Still another embodiment involves a computer-readable medium comprising processor-executable instructions configured to implement one or more of the techniques presented herein. A computer-readable medium (e.g., a CD-R, DVD-R, or a platter of a hard disk drive), on which is encoded computer-readable data. This computer-readable data in turn comprises a set of computer instructions configured to operate according to one or more of the principles set forth herein. In one such embodiment, the processor-executable instructions may be configured to perform a method, such as described therein. Many such computer-readable media may be devised by those of ordinary skill in the art that are configured to operate in accordance with the techniques presented herein.

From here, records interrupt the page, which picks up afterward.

(* ===== verification/RouteTrie.v ===== *)
(** * Per-route limits (policy/src/route_trie.rs)

    A trie over path segments; a terminal node maps HTTP methods to limiters.
    A limiter is an [Arc] and may be shared by several methods: the nodes hold
    identifiers into the store [rt_limiters]. *)

From Stdlib Require Import Ascii.
From S2P Require Import Prelude Addr DashMap Node Heap RouteTree Engine TokenBucket Config Str Limiter.

Inductive RouteTrieNode := mkRouteNode {
  children : gmap string RouteTrieNode;
  limiters : gmap string positive;
}.

Definition RouteTrieNode_default : RouteTrieNode := mkRouteNode ∅ ∅.

(** [RouteTrieNode::lookup]: the method itself, then the catch-all. *)
Definition node_lookup (n : RouteTrieNode) (method : string) : option positive :=
  match limiters n !! method with
  | Some v => Some v
  | None => limiters n !! EmptyString
  end.

Definition split_path (path : string) : list string :=
  filter (λ s, s ≠ EmptyString) (split_on "/" path).

(** Walking down with [entry(seg).or_default()] and updating the terminal node. *)
Fixpoint node_insert (segments : list string) (f : gmap string positive → gmap string positive)
    (n : RouteTrieNode) : RouteTrieNode :=
  match segments with
  | [] => mkRouteNode (children n) (f (limiters n))
  | seg :: segments' =>
      let child := default RouteTrieNode_default (children n !! seg) in
      mkRouteNode (<[seg := node_insert segments' f child]> (children n)) (limiters n)
  end.

(** The methods of a route all point to one limiter. *)
Definition add_methods (methods : list string) (id : positive) (ls : gmap string positive)
    : gmap string positive :=
  match methods with
  | [] => <[EmptyString := id]> ls
  | _ => foldl (λ acc m, <[to_uppercase m := id]> acc) ls methods
  end.

(** The loop of [match_route]: the outcome is the node reached, if the walk did
    not die, and the last wildcard node recorded. *)
Fixpoint match_loop (segments : list string) (node : RouteTrieNode)
    (last_wildcard : option RouteTrieNode) : option RouteTrieNode * option RouteTrieNode :=
  match segments with
  | [] => (Some node, last_wildcard)
  | seg :: segments' =>
      match children node !! seg with
      | Some child =>
          match_loop segments' child
            (match children node !! "*"%string with Some wc => Some wc | None => last_wildcard end)
      | None =>
          match children node !! "*"%string with
          | Some wc => match_loop segments' wc (Some wc)
          | None => (None, last_wildcard)
          end
      end
  end.

Definition match_node (root : RouteTrieNode) (method path : string) : option positive :=
  let method_upper := to_uppercase method in
  let fallback (wc : option RouteTrieNode) := wc ≫= λ n, node_lookup n method_upper in
  match match_loop (split_path path) root None with
  | (Some node, last_wildcard) =>
      match node_lookup node method_upper with
      | Some id => Some id
      | None => fallback last_wildcard
      end
  | (None, last_wildcard) => fallback last_wildcard
  end.

Section trie.
Context `{IpNetworkCrate} `{MokaCrate}.

Record RouteTrie := mkRouteTrie {
  rt_root : RouteTrieNode;
  rt_limiters : gmap positive TokenBucketLimiter;
  rt_next : positive;
}.

Definition route_trie_new : RouteTrie := mkRouteTrie RouteTrieNode_default ∅ 1.

Definition route_insert (t : RouteTrie) (path : string) (methods : list string)
    (cfg : RateLimitConfig) : RouteTrie :=
  let id := rt_next t in
  mkRouteTrie (node_insert (split_path path) (add_methods methods id) (rt_root t))
    (<[id := limiter_new cfg]> (rt_limiters t)) (Pos.succ id).

(** The identifier of the limiter [match_route] returns a reference to. *)
Definition match_route (t : RouteTrie) (method path : string) : option positive :=
  match_node (rt_root t) method path.

(** Building the trie from the configured routes ([PolicyHandle::new],
    [PolicyState::from_config]). *)
Definition build_routes (routes : list RouteConfig) : RouteTrie :=
  foldl (λ t r, route_insert t (route_path r) (route_methods r) (route_rate_limit r))
    route_trie_new routes.
End trie.

(** ** Patterns *)

(** The node under a pattern. *)
Fixpoint node_at (n : RouteTrieNode) (pat : list string) : option RouteTrieNode :=
  match pat with
  | [] => Some n
  | s :: pat' => c ← children n !! s; node_at c pat'
  end.

(** A pattern segment matches itself, and ["*"] matches any segment. *)
Definition seg_matches (p s : string) : Prop := p = s ∨ p = "*"%string.

(** A pattern that ends in a wildcard also covers longer paths. *)
Definition covers (pat segs : list string) : Prop :=
  Forall2 seg_matches pat segs ∨
  ∃ pat' segs1 segs2, pat = pat' ++ ["*"%string] ∧ segs = segs1 ++ segs2 ∧
    Forall2 seg_matches pat segs1.

Lemma node_at_app n p q : node_at n (p ++ q) = node_at n p ≫= λ c, node_at c q.
Proof.
  revert n. induction p as [|s p IH]; intros n; [done|]. simpl.
  destruct (children n !! s); simpl; [apply IH|done].
Qed.

(** Where the loop can end up: on a pattern for the segments read, with a
    wildcard pattern as fallback. *)
Definition wild_ok (root : RouteTrieNode) (done : list string) (wc : option RouteTrieNode) : Prop :=
  ∀ n, wc = Some n → ∃ pat segs1 segs2, node_at root (pat ++ ["*"%string]) = Some n ∧
    done = segs1 ++ segs2 ∧ Forall2 seg_matches (pat ++ ["*"%string]) segs1.

Lemma wild_ok_snoc root done s wc : wild_ok root done wc → wild_ok root (done ++ [s]) wc.
Proof.
  intros Hwc n Hn. destruct (Hwc n Hn) as (pat & s1 & s2 & Hat & -> & Hm).
  exists pat, s1, (s2 ++ [s]). by rewrite (assoc_L (++)).
Qed.

Lemma match_loop_sound root segs : ∀ done pat node wc,
  node_at root pat = Some node → Forall2 seg_matches pat done → wild_ok root done wc →
  let '(r, wc') := match_loop segs node wc in
  wild_ok root (done ++ segs) wc' ∧
  (∀ n, r = Some n → ∃ pat', node_at root pat' = Some n ∧ Forall2 seg_matches pat' (done ++ segs)).
Proof.
  induction segs as [|s segs IH]; intros done pat node wc Hat Hm Hwc; cbn [match_loop].
  - rewrite app_nil_r. split; [done|]. intros n [= <-]. eauto.
  - assert (∀ c p, children node !! p = Some c → seg_matches p s →
      node_at root (pat ++ [p]) = Some c ∧ Forall2 seg_matches (pat ++ [p]) (done ++ [s])) as Hstep.
    { intros c p Hc Hp. split; [rewrite node_at_app, Hat; simpl; by rewrite Hc|].
      apply Forall2_app; [done|]. by constructor. }
    assert (∀ w, children node !! "*"%string = Some w → wild_ok root (done ++ [s]) (Some w)) as Hwild.
    { intros w Hw n [= <-]. destruct (Hstep w "*"%string Hw) as [Hat' Hm']; [by right|].
      exists pat, (done ++ [s]), []. by rewrite app_nil_r. }
    pose proof (wild_ok_snoc root done s wc Hwc) as Hold.
    replace (done ++ s :: segs) with ((done ++ [s]) ++ segs) by (by rewrite <- (assoc_L (++))).
    destruct (children node !! s) as [c|] eqn:Hc.
    + destruct (Hstep c s Hc) as [Hat' Hm']; [by left|].
      apply (IH _ (pat ++ [s])); [done|done|].
      destruct (children node !! "*"%string) as [w|] eqn:Hw; auto.
    + destruct (children node !! "*"%string) as [w|] eqn:Hw.
      * destruct (Hstep w "*"%string Hw) as [Hat' Hm']; [by right|].
        apply (IH _ (pat ++ ["*"%string])); auto.
      * split; [|done]. intros n Hn. destruct (Hold n Hn) as (pat' & s1 & s2 & Hat' & -> & Hm').
        exists pat', s1, (s2 ++ segs). by rewrite (assoc_L (++)).
Qed.

(** ** Insertion *)

Lemma node_insert_at segs f n :
  ∃ c, node_at (node_insert segs f n) segs = Some c ∧
    ∃ old, limiters c = f old.
Proof.
  revert n. induction segs as [|s segs IH]; intros n; simpl.
  - eexists. split; [done|]. by eexists.
  - rewrite lookup_insert_eq. simpl. apply IH.
Qed.

(** Every segment of an inserted path has an exact child. *)
Lemma match_loop_exact segs : ∀ n c wc,
  node_at n segs = Some c → ∃ wc', match_loop segs n wc = (Some c, wc').
Proof.
  induction segs as [|s segs IH]; intros n c wc; simpl.
  - intros [= ->]. eauto.
  - destruct (children n !! s) as [d|]; [|done]. simpl. apply IH.
Qed.

Lemma add_methods_lookup methods id m ls :
  m ∈ methods → add_methods methods id ls !! to_uppercase m = Some id.
Proof.
  intros Hm. unfold add_methods. destruct methods as [|m0 methods]; [set_solver|].
  revert Hm. generalize (m0 :: methods). clear m0 methods. intros ms Hm.
  induction ms as [|m' ms IH] using rev_ind; [set_solver|].
  rewrite foldl_app. simpl. rewrite lookup_insert. case_decide; [done|].
  apply IH. apply elem_of_app in Hm as [|Hm]; [done|].
  apply list_elem_of_singleton in Hm as ->. done.
Qed.

(** What the search finds is stored under a pattern that covers the path. *)
Lemma match_node_registered root method path id :
  match_node root method path = Some id →
  ∃ pat n, node_at root pat = Some n ∧ covers pat (split_path path) ∧
    (limiters n !! to_uppercase method = Some id ∨ limiters n !! EmptyString = Some id).
Proof.
  unfold match_node. intros Hmatch.
  pose proof (match_loop_sound root (split_path path) [] [] root None eq_refl) as Hs.
  destruct (match_loop (split_path path) root None) as [r wc].
  destruct Hs as [Hwc Hr]; [constructor|by intros n|]. simpl in Hwc, Hr.
  assert (∀ n, node_lookup n (to_uppercase method) = Some id →
    limiters n !! to_uppercase method = Some id ∨ limiters n !! EmptyString = Some id) as Hnl.
  { intros n. unfold node_lookup. destruct (limiters n !! to_uppercase method); auto. }
  assert (∀ n, wc = Some n → node_lookup n (to_uppercase method) = Some id →
    ∃ pat n, node_at root pat = Some n ∧ covers pat (split_path path) ∧
    (limiters n !! to_uppercase method = Some id ∨ limiters n !! EmptyString = Some id)) as Hfb.
  { intros n -> Hl. destruct (Hwc n eq_refl) as (pat & s1 & s2 & Hat & Hsegs & Hm).
    exists (pat ++ ["*"%string]), n. split_and!; [done| |by apply Hnl].
    right. by exists pat, s1, s2. }
  destruct r as [n|]; simpl in Hmatch.
  - destruct (node_lookup n (to_uppercase method)) as [x|] eqn:Hl.
    + injection Hmatch as ->. destruct (Hr n eq_refl) as (pat & Hat & Hm).
      exists pat, n. split_and!; [done|by left|by apply Hnl].
    + destruct wc as [w|]; [|done]. simpl in Hmatch. eauto.
  - destruct wc as [w|]; [|done]. simpl in Hmatch. eauto.
Qed.

(** Every identifier stored in a trie satisfies [P]. *)
Definition all_ids (P : positive → Prop) (n : RouteTrieNode) : Prop :=
  ∀ pat c x id, node_at n pat = Some c → limiters c !! x = Some id → P id.

Lemma node_insert_ids P segs f : ∀ n,
  all_ids P n →
  (∀ ls, (∀ x id, ls !! x = Some id → P id) → ∀ x id, f ls !! x = Some id → P id) →
  all_ids P (node_insert segs f n).
Proof.
  induction segs as [|s segs IH]; intros n Hn Hf pat c x id; simpl.
  - destruct pat as [|q pat]; simpl; intros Hat.
    + injection Hat as <-. simpl. apply Hf. intros y j. apply (Hn [] n). done.
    + apply (Hn (q :: pat) c x id Hat).
  - destruct pat as [|q pat]; simpl; intros Hat.
    + injection Hat as <-. simpl. apply (Hn [] n). done.
    + rewrite lookup_insert in Hat. destruct (decide (s = q)) as [<-|Hne]; simpl in Hat.
      * eapply (IH (default RouteTrieNode_default (children n !! s))); [|done|exact Hat].
        intros pat' c' y j Hat'. destruct (children n !! s) as [d|] eqn:Hd; simpl in Hat'.
        -- apply (Hn (s :: pat') c'). simpl. by rewrite Hd.
        -- destruct pat' as [|q' pat']; simpl in Hat'.
           ++ injection Hat' as <-. simpl. by rewrite lookup_empty.
           ++ by rewrite lookup_empty in Hat'.
      * apply (Hn (q :: pat) c x id). by simpl.
Qed.

Lemma add_methods_ids (P : positive → Prop) methods id ls :
  P id → (∀ x j, ls !! x = Some j → P j) → ∀ x j, add_methods methods id ls !! x = Some j → P j.
Proof.
  intros Hid. unfold add_methods.
  assert (∀ (ls : gmap string positive) k x j, (∀ x j, ls !! x = Some j → P j) →
    <[k := id]> ls !! x = Some j → P j) as Hins.
  { intros ls' k x j Hls. rewrite lookup_insert. case_decide; [by intros [= <-]|apply Hls]. }
  destruct methods as [|m0 ms]; [intros Hls x j; by apply Hins|].
  generalize (m0 :: ms). clear m0 ms. intros ms. revert ls.
  induction ms as [|m ms IH]; intros ls Hls x j; simpl; [apply Hls|].
  apply IH. intros y i. by apply Hins.
Qed.

Section theorems.
Context `{IpNetworkCrate} `{MokaCrate}.

(** Every identifier in the trie has its limiter in the store. *)
Definition routes_stored (t : RouteTrie) : Prop :=
  all_ids (λ id, is_Some (rt_limiters t !! id)) (rt_root t).

Lemma routes_stored_insert t path methods cfg :
  routes_stored t → routes_stored (route_insert t path methods cfg).
Proof.
  intros Ht. apply node_insert_ids.
  - intros pat c x id Hat Hl. apply lookup_insert_is_Some'. right. by eapply Ht.
  - intros ls Hls. apply add_methods_ids; [|done]. simpl. rewrite lookup_insert_eq. eauto.
Qed.

Lemma routes_stored_build routes : routes_stored (build_routes routes).
Proof.
  unfold build_routes. induction routes as [|r routes IH] using rev_ind.
  - intros [|q pat] c x id; simpl; intros Hat; [|by rewrite lookup_empty in Hat].
    injection Hat as <-. simpl. by rewrite lookup_empty.
  - rewrite foldl_app. by apply routes_stored_insert.
Qed.

Lemma match_route_stored t method path id :
  routes_stored t → match_route t method path = Some id → is_Some (rt_limiters t !! id).
Proof.
  intros Ht (pat & n & Hat & _ & [Hl|Hl])%match_node_registered; by eapply Ht.
Qed.

(** A route that was just inserted for a method is the one found for that
    method (in any letter case) and path, whatever routes exist: the latest
    definition of a path wins over wildcards and over older definitions. *)
Theorem route_insert_match t path methods cfg m m' :
  m ∈ methods → to_uppercase m' = to_uppercase m →
  let t' := route_insert t path methods cfg in
  match_route t' m' path = Some (rt_next t) ∧
  rt_limiters t' !! rt_next t = Some (limiter_new cfg).
Proof.
  intros Hm Hup t'. split; [|apply lookup_insert_eq].
  unfold match_route, match_node. cbn [rt_root t' route_insert].
  destruct (node_insert_at (split_path path) (add_methods methods (rt_next t)) (rt_root t))
    as (c & Hat & old & Hl).
  destruct (match_loop_exact _ _ _ None Hat) as [wc ->].
  unfold node_lookup. by rewrite Hl, Hup, add_methods_lookup.
Qed.

(** The limiter found for a request is one registered, for its method or for
    all methods, under a pattern that covers the path: segment by segment
    with ["*"] matching any segment, or, for a pattern ending in ["*"], a
    leading part of the path. *)
Theorem match_route_sound t method path id :
  match_route t method path = Some id →
  ∃ pat n, node_at (rt_root t) pat = Some n ∧ covers pat (split_path path) ∧
    (limiters n !! to_uppercase method = Some id ∨ limiters n !! EmptyString = Some id).
Proof.
  apply match_node_registered.
Qed.

(** The walk does not backtrack: an exact segment that leads to a dead end
    hides a route through the wildcard next to it, so a path a configured
    pattern covers can be left without its limit. *)
Theorem match_route_no_backtracking cfg1 cfg2 :
  let t := route_insert (route_insert route_trie_new "/a/*/c" ["GET"%string] cfg1)
             "/a/b/d" ["GET"%string] cfg2 in
  match_route t "GET" "/a/x/c" = Some 1%positive ∧
  match_route t "GET" "/a/b/c" = None ∧
  covers ["a"; "*"; "c"]%string (split_path "/a/b/c").
Proof.
  intros t. split_and!; [reflexivity|reflexivity|].
  left. change (split_path "/a/b/c") with ["a"; "b"; "c"]%string.
  repeat constructor; first [by left|by right].
Qed.
End theorems.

Although the subject matter has been described in language specific to structural features and/or methodological acts, it is to be understood that the subject matter defined in the appended claims is not necessarily limited to the specific features or acts described above. Rather, the specific features and acts described above are disclosed as example forms of implementing the claims.

As used in this application, the terms “component,” “module,” “system”, “interface”, and the like are generally intended to refer to a computer-related entity, either hardware, a combination of hardware and software, software, or software in execution. For example, a component may be, but is not limited to being, a process running on a processor, a processor, an object, an executable, a thread of execution, a program, and/or a computer. By way of illustration, both an application running on a controller and the controller can be a component. One or more components may reside within a process and/or thread of execution and a component may be localized on one computer and/or distributed between two or more computers.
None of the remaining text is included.